The Best U.S. Golf Courses (for Any Kind of Client)
By Chris Matyszczyk
/ CBS NEWS
By Chris Matyszczyk
When it comes to wooing a client on the golf course, it's generally assumed that the best approach is to head to a famous course—the more famous, the better. That's not always the right assumption. After all, not all famous golf courses may be appropriate for every business occasion. With that in mind, here are five suggestions for golf courses and the specific sort of client who might enjoy them most.
This is, perhaps, as pure as golf gets. Yes, you could take your client somewhere fancier. Yes, you could saunter off to some pricey resort. But if you take him to Bethpage Black you can show your client that you are a purist who knows that, even in golf, money isn't everything. Bethpage Black's green fee for a New York resident is, on a weekday, a mere $65. Even those who come from some of the more civilized areas of the U.S. only have to pay twice that.
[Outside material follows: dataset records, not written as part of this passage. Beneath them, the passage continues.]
(** ** Concrete calls *)

Definition ToyTemplates : Templates := {|
  EXTRACT_TEXT := #"Extract. {{ENTITY_TYPES_SECTION}}"; EXTRACT_MESSAGE := []; EXTRACT_JSON := []; EXTRACT_EDGES := #"Relate. {{FACT_TYPES_SECTION}}";
  DEFAULT_ENTITY_TYPES_SECTION := #"Types." |}.
Definition ToyWording : Wording := {|
  JUDGE_SYSTEM_PROMPT := #"Judge."; ENTITY_JSON_INSTRUCTION := []; EDGE_JSON_INSTRUCTION := [];
  classify_entities_prompt _ _ := #"Classify."; classify_relations_prompt _ _ := #"Classify."; consolidation_prompts _ a b := (a, b) |}.
Definition tool_reply (name key : string) (items : list value) : value :=
  VObject [(#"content", VArray [VObject [(#"type", jstr "tool_use"); (#"name", jstr name); (#"input", VObject [(lit key, VArray items)])]])].
Definition toy_entity (name : string) : value := VObject [(#"name", jstr name); (#"entity_type", jstr "Person"); (#"summary", jstr "s")].
(** An overloaded server, then an answer that was cut off, one with a nameless entity, the edges. *)
Definition ToyReplies : Serde := TableSerde [
  (#"cut", VObject [(#"stop_reason", jstr "max_tokens")]);
  (#"entities", tool_reply "extract_entities" "entities" [toy_entity "Amy"; toy_entity " "; toy_entity "Bob"]);
  (#"edges", tool_reply "extract_edges" "edges"
     [VObject [(#"source_name", jstr "Amy"); (#"target_name", jstr "Bob"); (#"fact", jstr "Amy knows Bob"); (#"relation_type", jstr "worksWith")]]);
  (#"labels", VObject [(#"content", VArray [VObject [(#"text", jstr "[labels]")]])]);
  (#"[labels]", VArray [jstr "Person"; jstr "Robot"; jstr "Person"])].
Definition toy_post (script : list Http) : Network := {|
  post t := default (HttpError (Ipc (Msg "connection refused" []))) (script !! pred (length (budgets t)));
  dial _ := None; uds_post _ := UdsBroken (Ipc (Msg "reset" []));
  status_error n := Prelude.Http (Msg "status" [ANum n]); decode_error s := Prelude.Http (Msg "decode" [AStr s]);
|}.
Definition ToyNet : Network := toy_post [HttpAnswer 529 (Ok #"busy"); HttpAnswer 200 (Ok #"cut"); HttpAnswer 200 (Ok #"entities"); HttpAnswer 200 (Ok #"edges")].
Definition DownNet : Network := toy_post [HttpAnswer 500 (Ok #"down")].
Definition LabelNet : Network := toy_post [HttpAnswer 200 (Ok #"labels")].
Definition toy_x : Extractor := {| x_model := #"toy"; x_ceiling := Some #"6000" |}.
Definition toy_o : ExtractOptions := {| o_body := #"Amy knows Bob"; o_group := #"g"; o_source := SText; o_custom := None; o_time := []; o_ontology := None; o_key := None |}.
Definition no_world : world := new_pool (World [] [] 0).
Definition toy_extracted : ExtractionOutcome := {|
  eo_entities := [{| xe_name := #"Amy"; xe_type := #"Person"; xe_summary := #"s"; xe_original := None |};
                  {| xe_name := #"Bob"; xe_type := #"Person"; xe_summary := #"s"; xe_original := None |}];
  eo_edges := [{| xd_source := #"Amy"; xd_target := #"Bob"; xd_fact := #"Amy knows Bob"; xd_type := Some #"WORKS_WITH"; xd_valid := None; xd_invalid := None; xd_original := None |}];
  eo_entities_dropped := 1; eo_edges_dropped := 0 |}.
Abbreviation toy_extract := (@do_extract AsciiUnicode ToyReplies ToyNet ToyTemplates toy_x toy_o no_world).
Example toy_extract_runs : toy_extract.1 = Some (Ok toy_extracted).
Proof. vm_compute. reflexivity. Qed.
Example toy_extract_budgets : budgets (trace toy_extract.2) = [4096; 4096; 6000; 4096]%N.
Proof. vm_compute. reflexivity. Qed.

Lemma extraction_requests_bounded_witness :
  ∃ l k k' next, did no_world (@do_extract_entities AsciiUnicode ToyReplies ToyNet ToyTemplates toy_x toy_o no_world).2 l ∧
    budgets l = replicate k 4096%N ++ replicate k' next ∧ (k ≤ 4)%nat ∧ (k' ≤ 4)%nat.
Proof.
  destruct (@extraction_requests_bounded AsciiUnicode ToyReplies ToyNet ToyTemplates ToyWording toy_x toy_o Entities _ _ no_world (entry_entities _ _))
    as (l & k & k' & next & H1 & H2 & H3 & H4 & _).
  exists l, k, k', next. split; [exact H1|]. split; [exact H2|]. split; assumption.
Defined.
Lemma extraction_failures_recorded_witness :
  ∃ l, did no_world (@do_extract_entities AsciiUnicode ToyReplies DownNet ToyTemplates toy_x toy_o no_world).2 l ∧ failures l = 1%nat.
Proof.
  destruct (@extraction_failures_recorded AsciiUnicode ToyReplies DownNet ToyTemplates ToyWording toy_x toy_o Entities _ _ no_world (entry_entities _ _)) as (l & H1 & H2).
  exists l. split; [exact H1|]. unfold did in H1. vm_compute in H1. rewrite <- H1. vm_compute. reflexivity.
Defined.
Lemma extraction_well_formed_witness :
  Forall (λ e, entity_well_formed e = true) (eo_entities toy_extracted) ∧ Forall edge_settled (eo_edges toy_extracted).
Proof.
  destruct (@extraction_well_formed AsciiUnicode ToyReplies ToyNet ToyTemplates ToyWording toy_x toy_o no_world _ toy_extracted (or_introl eq_refl)) as (H1 & H2 & _).
  - vm_compute. reflexivity.
  - split; assumption.
Defined.
Lemma classification_aligned_witness :
  length [ #"Person"; []] = 2%nat ∧ Forall (λ t, t = [] ∨ t ∈ [ #"Person"]) [ #"Person"; []].
Proof.
  apply (@classification_aligned AsciiUnicode ToyReplies LabelNet ToyWording toy_x [(#"Amy", #"a"); (#"R2", #"b")] (Some [ #"Person"]) no_world _ [ #"Person"; []] (or_introl eq_refl)).
  vm_compute. reflexivity.
Defined.
(** A peer whose first connection breaks. *)
Definition FlakyNet : Network := {|
  post _ := HttpError Cancelled; dial _ := None;
  uds_post t := if (length t <=? 2)%nat then UdsBroken Cancelled else UdsAnswered 500 [];
  status_error _ := Cancelled; decode_error _ := Cancelled |}.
For your money, you get the finest investment that golf can offer. The signal you're sending to your client is that you understand money. And that you understand golf. The course of your game on this astounding state-owned godsend might endure several undulations. However, the sheer pleasure of being there will surely make the course of business run smoother than a PR veteran's mouth.
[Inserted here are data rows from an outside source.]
(** Source: core/src/db.rs 2265-2291 (get_entity_embeddings_by_uuids_kind) *)
Definition get_entity_embeddings_by_uuids_kind (uuids : list str) (kind : str) : list (str * vec) :=
  omap (λ e, match stored_vec (en_uuid e) with [] => None | v => Some (en_uuid e, v) end)
    (List.filter (λ e, bool_decide (en_uuid e ∈ uuids) && kind_is kind e) (g_ents g)).
(** The answers of the vector index and of the text index to a search for some number of rows of a
    group, of one kind if it is given. *)
Context (vector_search : vec → str → option str → nat → list (str * F)) (fts_search : str → str → option str → nat → list (str * F)).
Definition CANDIDATE_K : nat := 200.
(** Source: core/src/db.rs 2385-2406 (hybrid_ranked) *)
Definition hybrid_candidates (emb : vec) (entity_name group_id kind : str) : list str :=
  let only := if bool_decide (kind = DEFAULT_KIND) then None else Some kind in
  rrf_fuse [fts_search entity_name group_id only CANDIDATE_K; vector_search emb group_id only CANDIDATE_K].
(** Source: core/src/db.rs 2375-2423 (hybrid_ranked) *)
Definition hybrid_ranked (emb : vec) (entity_name group_id : str) (threshold : F32) (kind : str) : list (F32 * str) :=
  sort_by (ranked_before id)
    (omap (λ '(uuid, v), let sim := cosine_similarity emb v in if f32_ge sim threshold then Some (sim, uuid) else None)
       (get_entity_embeddings_by_uuids_kind (hybrid_candidates emb entity_name group_id kind) kind)).
(** Source: core/src/db.rs 2351-2369 (hybrid_dedup_similar_entity_kind_for_name) *)
Fixpoint select_uuid (entity_name : str) (uuids : list str) (vetoed : N) : DedupSelection :=
  match uuids with
  | [] => {| ds_candidate := None; ds_vetoed := vetoed |}
  | uuid :: uuids =>
      match get_entity_by_uuid g uuid with
      | None => select_uuid entity_name uuids vetoed
      | Some row =>
          if identifier_mismatch entity_name (en_name row) then select_uuid entity_name uuids (vetoed + 1)
          else {| ds_candidate := Some row; ds_vetoed := vetoed |}
      end
  end.
(** Source: core/src/db.rs 2342-2370 (hybrid_dedup_similar_entity_kind_for_name) *)
Definition hybrid_dedup_similar_entity_kind_for_name (emb : vec) (entity_name group_id : str) (threshold : F32) (kind : str) : DedupSelection :=
  select_uuid entity_name (snd <$> hybrid_ranked emb entity_name group_id threshold kind) 0.
End search.

(** Source: core/src/db.rs 2243-2253 (entity_count_in_group) *)
Definition entity_count_in_group (g : graph) (group_id : str) : N :=
  N.of_nat (length (List.filter (λ e, bool_decide (en_group e = group_id)) (g_ents g))).

(** ** The two searches agree *)

(** Stable insertion commutes with a map that keeps the comparison. *)
Lemma sort_by_fmap {A B} (f : A → B) (le1 : A → A → bool) (le2 : B → B → bool) (l : list A) :
  (∀ a b, le1 a b = le2 (f a) (f b)) → sort_by le2 (f <$> l) = f <$> sort_by le1 l.
Proof.
  intros Hle. induction l as [|a l IH]; [done|]. cbn [fmap list_fmap sort_by]. change (list_fmap A B f l) with (f <$> l). rewrite IH.
  generalize (sort_by le1 l). clear IH l. intros l. induction l as [|b l IH]; [done|]. cbn [fmap list_fmap insert_by].
  rewrite Hle. destruct (le2 (f a) (f b)); [done|]. cbn. f_equal. exact IH.
Qed.
(** Two sorts of the same rows agree when the comparison is an order on them. *)
Lemma sort_by_perm_eq {A} (P : A → Prop) (le : A → A → bool) (l k : list A) :
  (∀ x y, P x → P y → le x y = false → le y x = true) →
  (∀ x y z, P x → P y → P z → le x y = true → le y z = true → le x z = true) →
  (∀ x y, x ∈ l → y ∈ l → le x y = true → le y x = true → x = y) →
  Forall P l → l ≡ₚ k → sort_by le l = sort_by le k.
Proof.
  intros Htot Htr Hanti HP Hlk.
  assert (HP' : Forall P k) by (by rewrite <- Hlk).
  apply (sorted_perm_unique_on (λ a b, le a b = true)).
  - intros x y. rewrite sort_by_perm. apply Hanti.
  - by apply (sort_by_sorted_on P).
  - by apply (sort_by_sorted_on P).
  - by rewrite !sort_by_perm.
Qed.

Lemma elem_of_cons_2 {A} {x y : A} {l : list A} : x ∈ l → x ∈ y :: l.
Proof. intros H. by right. Qed.
Section agree.
Context {U : Unicode} {VF : VecFloats} {VO : VecOrder} {FL : Floats}.

Lemma f32_ge_number a b : f32_ge a b = true → f32_number a.
Proof. unfold f32_ge. intros [H|H]%orb_true_iff; [by apply number_lt in H as [_ ?]|by apply number_eq in H as [? _]]. Qed.
Lemma f32_lt_total a b : f32_number a → f32_number b → f32_lt a b = true → f32_lt b a = false.
Proof. intros Ha Hb H. destruct (f32_lt b a) eqn:Hba; [|done]. pose proof (f32_lt_trans _ _ _ H Hba) as Hx. by rewrite f32_lt_irrefl in Hx. Qed.
Lemma ranked_total {A} (uuid : A → str) (a b : F32 * A) : ranked_before uuid a b = false → ranked_before uuid b a = true.
Proof.
  unfold ranked_before. destruct (f32_lt b.1 a.1); [done|]. destruct (f32_lt a.1 b.1); [done|]. apply str_leb_total.
Qed.
Lemma ranked_trans {A} (uuid : A → str) (a b c : F32 * A) : f32_number a.1 → f32_number b.1 → f32_number c.1 →
  ranked_before uuid a b = true → ranked_before uuid b c = true → ranked_before uuid a c = true.
Proof.
  intros Ha Hb Hc. unfold ranked_before.
  destruct (f32_lt b.1 a.1) eqn:Hba.
  - intros _. destruct (f32_lt c.1 b.1) eqn:Hcb; intros H.
    + by rewrite (f32_lt_trans _ _ _ Hcb Hba).
    + destruct (f32_lt b.1 c.1) eqn:Hbc; [done|].
      destruct (f32_lt c.1 a.1) eqn:Hca; [done|]. pose proof (f32_tie_trans _ _ _ Hb Hc Ha Hbc Hca) as Hx. congruence.
  - destruct (f32_lt a.1 b.1) eqn:Hab; [done|]. intros Hu1. destruct (f32_lt c.1 b.1) eqn:Hcb; intros H.
    + destruct (f32_lt c.1 a.1) eqn:Hca; [done|]. pose proof (f32_tie_trans _ _ _ Hc Ha Hb Hca Hab). congruence.
    + destruct (f32_lt b.1 c.1) eqn:Hbc; [done|].
      rewrite (f32_tie_trans _ _ _ Hc Hb Ha Hcb Hba), (f32_tie_trans _ _ _ Ha Hb Hc Hab Hbc). by eapply str_leb_trans.
Qed.
Lemma ranked_anti {A} (uuid : A → str) (a b : F32 * A) : f32_number a.1 → f32_number b.1 →
  ranked_before uuid a b = true → ranked_before uuid b a = true → uuid a.2 = uuid b.2.
Proof.
  intros Ha Hb. unfold ranked_before. destruct (f32_lt b.1 a.1) eqn:Hba.
  - rewrite (f32_lt_total _ _ Hb Ha Hba). done.
  - destruct (f32_lt a.1 b.1); [done|]. apply str_leb_antisym.
Qed.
What's the point of taking someone who's no good at golf to the most famous—and therefore most difficult—courses in the country? Your client will be miserable. Which will make you miserable. Which will make business go miserably. Instead, take him to Wente, which, despite being dangerously close to a nuclear weapons testing laboratory, is a joy for anyone with eyes, tongue, and stomach. For not only is the beautiful (and fair) Greg Norman-designed course an utter spirit-lifter, but it's built around vineyards that yield extraordinary wines that linger on the palate like a cherished dessert. There also happens to be a very fine restaurant, as well as open-air concerts that run into October and feature acts such as Diana Ross and the Chris Isaak. If you can't do business at Wente, you can't do business at all.
Your client is the sort who might best be described as demanding. She always asks for more, because she always believes she deserves more. You're happy to give her a lot more, if only it were for a little more money. So, when you learn that she loves golf, you offer her a challenge: whoever gets closest to the pin at Sawgrass' famous 17th hole can dictate the terms of the contract for the next three months. Until the next round at Sawgrass, when the challenge begins all over again. The 17th is the famous island green, which can be reached with a very short iron. The thing is, the water around it can be reached with the same short iron too. It can frustrate the most talented. Sometimes your client might win, sometimes you might. It all should balance out in the end and serve as a backdrop to a longer lasting and more enjoyable business relationship. Most people believe that the 17th hole was just one of the many dastardly creations of the famous course designer, Pete Dye. In fact, the island green was his wife's idea. She demanded a little more, well, creativity. And she got it.
Some things are unavoidable. Sometimes the bullet has to be bitten and the client has to be accepted for who he or she really is. Pebble Beach is still Pebble Beach. The greens might not be perfect, the atmosphere a little corporate. But you can still enjoy the sheer wonder of standing on the 7th tee with a 60-degree wedge in your hand, wondering if it's the right club—while your client can enjoy buying as many shirts, sweaters, balls, markers, tea mugs, and swizzle sticks with the Pebble Beach logo as his ego demands. Some clients really do just want to tell their friends where they've golfed. If that's your client, then Pebble Beach is your answer. Perhaps organize to meet your client there on a Friday, so that you can spend the rest of the weekend playing the arguably more amusing and aesthetically pleasing Spyglass Hill.
There's something helpful about leaving the mainland for an entirely different atmosphere. It might just get your client to understand precisely how sorry you are that, just this once, you provided a service akin to that of a Moldovan barkeep. First-class tickets to Kauai are, of course, a fine start. But, given that your client loves golf, how can you turn that into a renewed love for you? Prince Golf Course might well offer the setting for a saving of your business marriage.
The views, the undulations, the usual Robert Trent Jones Jr.'s design all contribute to an experience that is far removed from the ugliness of everyday existence. How can your client not love it? How can your client not forget just how mad he was when you told him what you'd done? How can your client not say "thank you" and give you just one more chance? The Prince Golf course is on the northern, quieter side of Kauai. It is, therefore, Valium, Percocet, and Vicodin all wrapped up in one perfectly narcotic golfing experience.